Problem:
Return, from the material below, each line in which the word "with" is present.

• • • • • • •

(** * Property search and engagement analytics: a shallow embedding

    The development follows the JavaScript sources of the real-estate
    backend: the [PropertyView] model (view recording, engagement score,
    trending aggregation), the property and search services, the
    aggregation pipelines and the express-validator chains.

    Conventions.
    - A JavaScript [Number] is a rational ([Q]); every arithmetic
      operation rounds its exact result with [fl], the rounding of the
      number format, about which only three laws are used (class
      [Rounding]).  Exact arithmetic is one instance.
    - A [Date] is its number of milliseconds since the epoch ([Z]).
    - A MongoDB collection is the list of its documents in natural
      order; an [ObjectId] is a natural number.
    - An [async] function that reads and writes collections is a function
      from the database to its result (a value, or the message of a thrown
      error), the database it leaves, and the store calls it made.
    - What the database engine decides (regular expressions, the text
      index) and [JSON.parse] are parameters. *)

From Stdlib Require Import ZArith QArith Qminmax Qround Bool List String Ascii Lia.
From Stdlib Require Import Sorted Permutation.
From Stdlib Require Import Lqa.
Import ListNotations.
Open Scope string_scope.
Open Scope list_scope.
Open Scope Q_scope.

Set Implicit Arguments.

(** ** JavaScript numbers *)

Class Rounding : Type := {
  fl : Q -> Q;
  fl_mono : forall x y : Q, x <= y -> fl x <= fl y;
  fl_idem : forall x : Q, fl (fl x) == fl x;
  fl_int : forall n : Z, (Z.abs n <= 2 ^ 53)%Z -> fl (inject_Z n) == inject_Z n
}.

(** Exact arithmetic: nothing is rounded. *)
#[refine] Instance exact_rounding : Rounding := {| fl := fun x => x |}.
Proof.
  - intros x y Hxy. exact Hxy.
  - intros x. reflexivity.
  - intros n _. reflexivity.
Defined.

(** Fixed-point arithmetic with 20 fractional bits, rounding to nearest:
    an instance that does round. *)
Definition grid : Q := inject_Z (2 ^ 20).

Definition fl_grid (x : Q) : Q := inject_Z (Qfloor (x * grid + (1 # 2))) / grid.

Module JS.
Section Number.
Context {R : Rounding}.

Definition add (x y : Q) : Q := fl (x + y).
Definition mul (x y : Q) : Q := fl (x * y).
Definition div (x y : Q) : Q := fl (x / y).

(** A decimal literal of the program text, such as [0.7]. *)
Definition lit (x : Q) : Q := fl x.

• • • • • • •

Answer for the task:
      operation rounds its exact result with [fl], the rounding of the
(** Fixed-point arithmetic with 20 fractional bits, rounding to nearest:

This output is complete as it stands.